:: WHAT NEEDS TO BE DONE ::
Without omitting anything, return the records precisely as given.

[EXTRACTED DATA Boundary: Start]

Lemma open_total bytes magic :
  bytes_ok bytes →
  open bytes magic = Nothing ∨ ∃ r, open bytes magic = Ret r ∧ reader_ok r.
Proof.
  intros Hb. unfold open, FIXED_HEADER, ENTRY_SIZE.
  destruct (#bytes <? 7) eqn:E; [by left|].
  destruct (slice_returns bytes 0 4) as [m ->]; [lia..|]. rewrite bind_ret.
  destruct (negb _); [by left|].
  destruct (index_in bytes 4) as (v & -> & _); [lia|]. rewrite bind_ret.
  destruct (u16_at_ok bytes 5) as (n & -> & Hn); [done|lia..|]. rewrite bind_ret. widths.
  destruct (#bytes <? 7 + n * 12) eqn:E'; [by left|].
  destruct (slice_returns bytes 7 (7 + n * 12)) as [t Ht]; [lia..|]. rewrite Ht, bind_ret.
  unfold slice_from.
  destruct (slice_returns bytes (7 + n * 12) #bytes) as [d Hd]; [lia..|]. rewrite Hd, bind_ret.
  right. eexists. split; [done|].
  split; simpl; [by eapply slice_ok|apply slice_len in Ht; lia|lia|by eapply slice_ok].
Qed.

Lemma section_at_total r i :
  reader_ok r → 0 ≤ i →
  section_at r i = Nothing ∨
  ∃ d, section_at r i = Ret d ∧ 0 ≤ sd_offset d ∧ 0 ≤ sd_length d.
Proof.
  intros [Ht Hl Hn _] Hi. unfold section_at, ENTRY_SIZE.
  destruct (sr_num_sections r <=? i) eqn:E; [by left|]. right.
  destruct (u16_at_ok (sr_section_table r) (i * 12)) as (a & -> & _); [done|lia..|].
  destruct (u32_at_ok (sr_section_table r) (i * 12 + 4)) as (b & -> & Hb); [done|lia..|].
  destruct (u32_at_ok (sr_section_table r) (i * 12 + 8)) as (c & -> & Hc); [done|lia..|].
  rewrite !bind_ret. eexists. split; [done|]. simpl. widths. lia.
Qed.

Lemma find_section_total r id is_ :
  reader_ok r → Forall (λ i, 0 ≤ i) is_ →
  find_section_loop r id is_ = Nothing ∨
  ∃ d, find_section_loop r id is_ = Ret d ∧ 0 ≤ sd_offset d ∧ 0 ≤ sd_length d.
Proof.
  intros Hr. induction 1 as [|i is_ Hi _ IH]; [by left|]. cbn [find_section_loop].
  destruct (section_at_total r i Hr Hi) as [->|(d & -> & Hd)]; simpl; [done|].
  destruct (sd_id d =? id); [|done]. right. eauto.
Qed.

Lemma get_section_total r id :
  reader_ok r →
  returns (has_section r id) ∧
  (get_section r id = Nothing ∨ ∃ x, get_section r id = Ret x ∧ bytes_ok x).
Proof.
  intros Hr. unfold has_section, get_section, find_section.
  destruct (find_section_total r id (range 0 (sr_num_sections r)) Hr) as [->|(d & -> & Hd1 & Hd2)].
  { apply Forall_forall. intros i Hi%elem_of_range. lia. }
  - split; [done|by left].
  - split; [done|]. simpl. unfold section_data. destruct (_ <? _) eqn:E; [by left|]. right.
    destruct (slice_returns (sr_data r) (sd_offset d) (sd_offset d + sd_length d)) as [x Hx]; [lia..|].
    exists x. split; [done|]. eapply slice_ok; [|done]. apply Hr.
Qed.

(** Opening and reading a section never panics, on any bytes whatever:
    a short file, a bad magic, a table or a section that runs past the end
    are all [None]. *)
Theorem section_file_total (bytes magic : list Z) (id : Z) :
  bytes_ok bytes →
  returns (open bytes magic) ∧
  ∀ r, open bytes magic = Ret r → returns (get_section r id) ∧ returns (has_section r id).
Proof.
  intros Hb. destruct (open_total bytes magic Hb) as [Ho|(r & Ho & Hr)]; rewrite Ho; [done|].
  split; [done|]. intros r' [= <-].
  destruct (get_section_total r id Hr) as [? [->|(x & -> & _)]]; done.
Qed.

Lemma section_file_total_witness :
  returns (open [0x54; 0x54; 0x58; 0x33; 3; 1; 0; 5; 0; 0; 0; 9; 9; 9; 9; 1; 1; 1; 1] magic_TTX3) ∧
  ∀ r, open [0x54; 0x54; 0x58; 0x33; 3; 1; 0; 5; 0; 0; 0; 9; 9; 9; 9; 1; 1; 1; 1] magic_TTX3 = Ret r →
    returns (get_section r 5) ∧ returns (has_section r 5).
Proof. apply section_file_total. by repeat constructor; vm_compute. Defined.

[EXTRACTED DATA Boundary: End]

:: EXERCISE OUTPUT ::
Lemma open_total bytes magic :
  bytes_ok bytes →
  open bytes magic = Nothing ∨ ∃ r, open bytes magic = Ret r ∧ reader_ok r.
Proof.
  intros Hb. unfold open, FIXED_HEADER, ENTRY_SIZE.
  destruct (#bytes <? 7) eqn:E; [by left|].
  destruct (slice_returns bytes 0 4) as [m ->]; [lia..|]. rewrite bind_ret.
  destruct (negb _); [by left|].
  destruct (index_in bytes 4) as (v & -> & _); [lia|]. rewrite bind_ret.
  destruct (u16_at_ok bytes 5) as (n & -> & Hn); [done|lia..|]. rewrite bind_ret. widths.
  destruct (#bytes <? 7 + n * 12) eqn:E'; [by left|].
  destruct (slice_returns bytes 7 (7 + n * 12)) as [t Ht]; [lia..|]. rewrite Ht, bind_ret.
  unfold slice_from.
  destruct (slice_returns bytes (7 + n * 12) #bytes) as [d Hd]; [lia..|]. rewrite Hd, bind_ret.
  right. eexists. split; [done|].
  split; simpl; [by eapply slice_ok|apply slice_len in Ht; lia|lia|by eapply slice_ok].
Qed.

Lemma section_at_total r i :
  reader_ok r → 0 ≤ i →
  section_at r i = Nothing ∨
  ∃ d, section_at r i = Ret d ∧ 0 ≤ sd_offset d ∧ 0 ≤ sd_length d.
Proof.
  intros [Ht Hl Hn _] Hi. unfold section_at, ENTRY_SIZE.
  destruct (sr_num_sections r <=? i) eqn:E; [by left|]. right.
  destruct (u16_at_ok (sr_section_table r) (i * 12)) as (a & -> & _); [done|lia..|].
  destruct (u32_at_ok (sr_section_table r) (i * 12 + 4)) as (b & -> & Hb); [done|lia..|].
  destruct (u32_at_ok (sr_section_table r) (i * 12 + 8)) as (c & -> & Hc); [done|lia..|].
  rewrite !bind_ret. eexists. split; [done|]. simpl. widths. lia.
Qed.

Lemma find_section_total r id is_ :
  reader_ok r → Forall (λ i, 0 ≤ i) is_ →
  find_section_loop r id is_ = Nothing ∨
  ∃ d, find_section_loop r id is_ = Ret d ∧ 0 ≤ sd_offset d ∧ 0 ≤ sd_length d.
Proof.
  intros Hr. induction 1 as [|i is_ Hi _ IH]; [by left|]. cbn [find_section_loop].
  destruct (section_at_total r i Hr Hi) as [->|(d & -> & Hd)]; simpl; [done|].
  destruct (sd_id d =? id); [|done]. right. eauto.
Qed.

Lemma get_section_total r id :
  reader_ok r →
  returns (has_section r id) ∧
  (get_section r id = Nothing ∨ ∃ x, get_section r id = Ret x ∧ bytes_ok x).
Proof.
  intros Hr. unfold has_section, get_section, find_section.
  destruct (find_section_total r id (range 0 (sr_num_sections r)) Hr) as [->|(d & -> & Hd1 & Hd2)].
  { apply Forall_forall. intros i Hi%elem_of_range. lia. }
  - split; [done|by left].
  - split; [done|]. simpl. unfold section_data. destruct (_ <? _) eqn:E; [by left|]. right.
    destruct (slice_returns (sr_data r) (sd_offset d) (sd_offset d + sd_length d)) as [x Hx]; [lia..|].
    exists x. split; [done|]. eapply slice_ok; [|done]. apply Hr.
Qed.

(** Opening and reading a section never panics, on any bytes whatever:
    a short file, a bad magic, a table or a section that runs past the end
    are all [None]. *)
Theorem section_file_total (bytes magic : list Z) (id : Z) :
  bytes_ok bytes →
  returns (open bytes magic) ∧
  ∀ r, open bytes magic = Ret r → returns (get_section r id) ∧ returns (has_section r id).
Proof.
  intros Hb. destruct (open_total bytes magic Hb) as [Ho|(r & Ho & Hr)]; rewrite Ho; [done|].
  split; [done|]. intros r' [= <-].
  destruct (get_section_total r id Hr) as [? [->|(x & -> & _)]]; done.
Qed.

Lemma section_file_total_witness :
  returns (open [0x54; 0x54; 0x58; 0x33; 3; 1; 0; 5; 0; 0; 0; 9; 9; 9; 9; 1; 1; 1; 1] magic_TTX3) ∧
  ∀ r, open [0x54; 0x54; 0x58; 0x33; 3; 1; 0; 5; 0; 0; 0; 9; 9; 9; 9; 1; 1; 1; 1] magic_TTX3 = Ret r →
    returns (get_section r 5) ∧ returns (has_section r 5).
Proof. apply section_file_total. by repeat constructor; vm_compute. Defined.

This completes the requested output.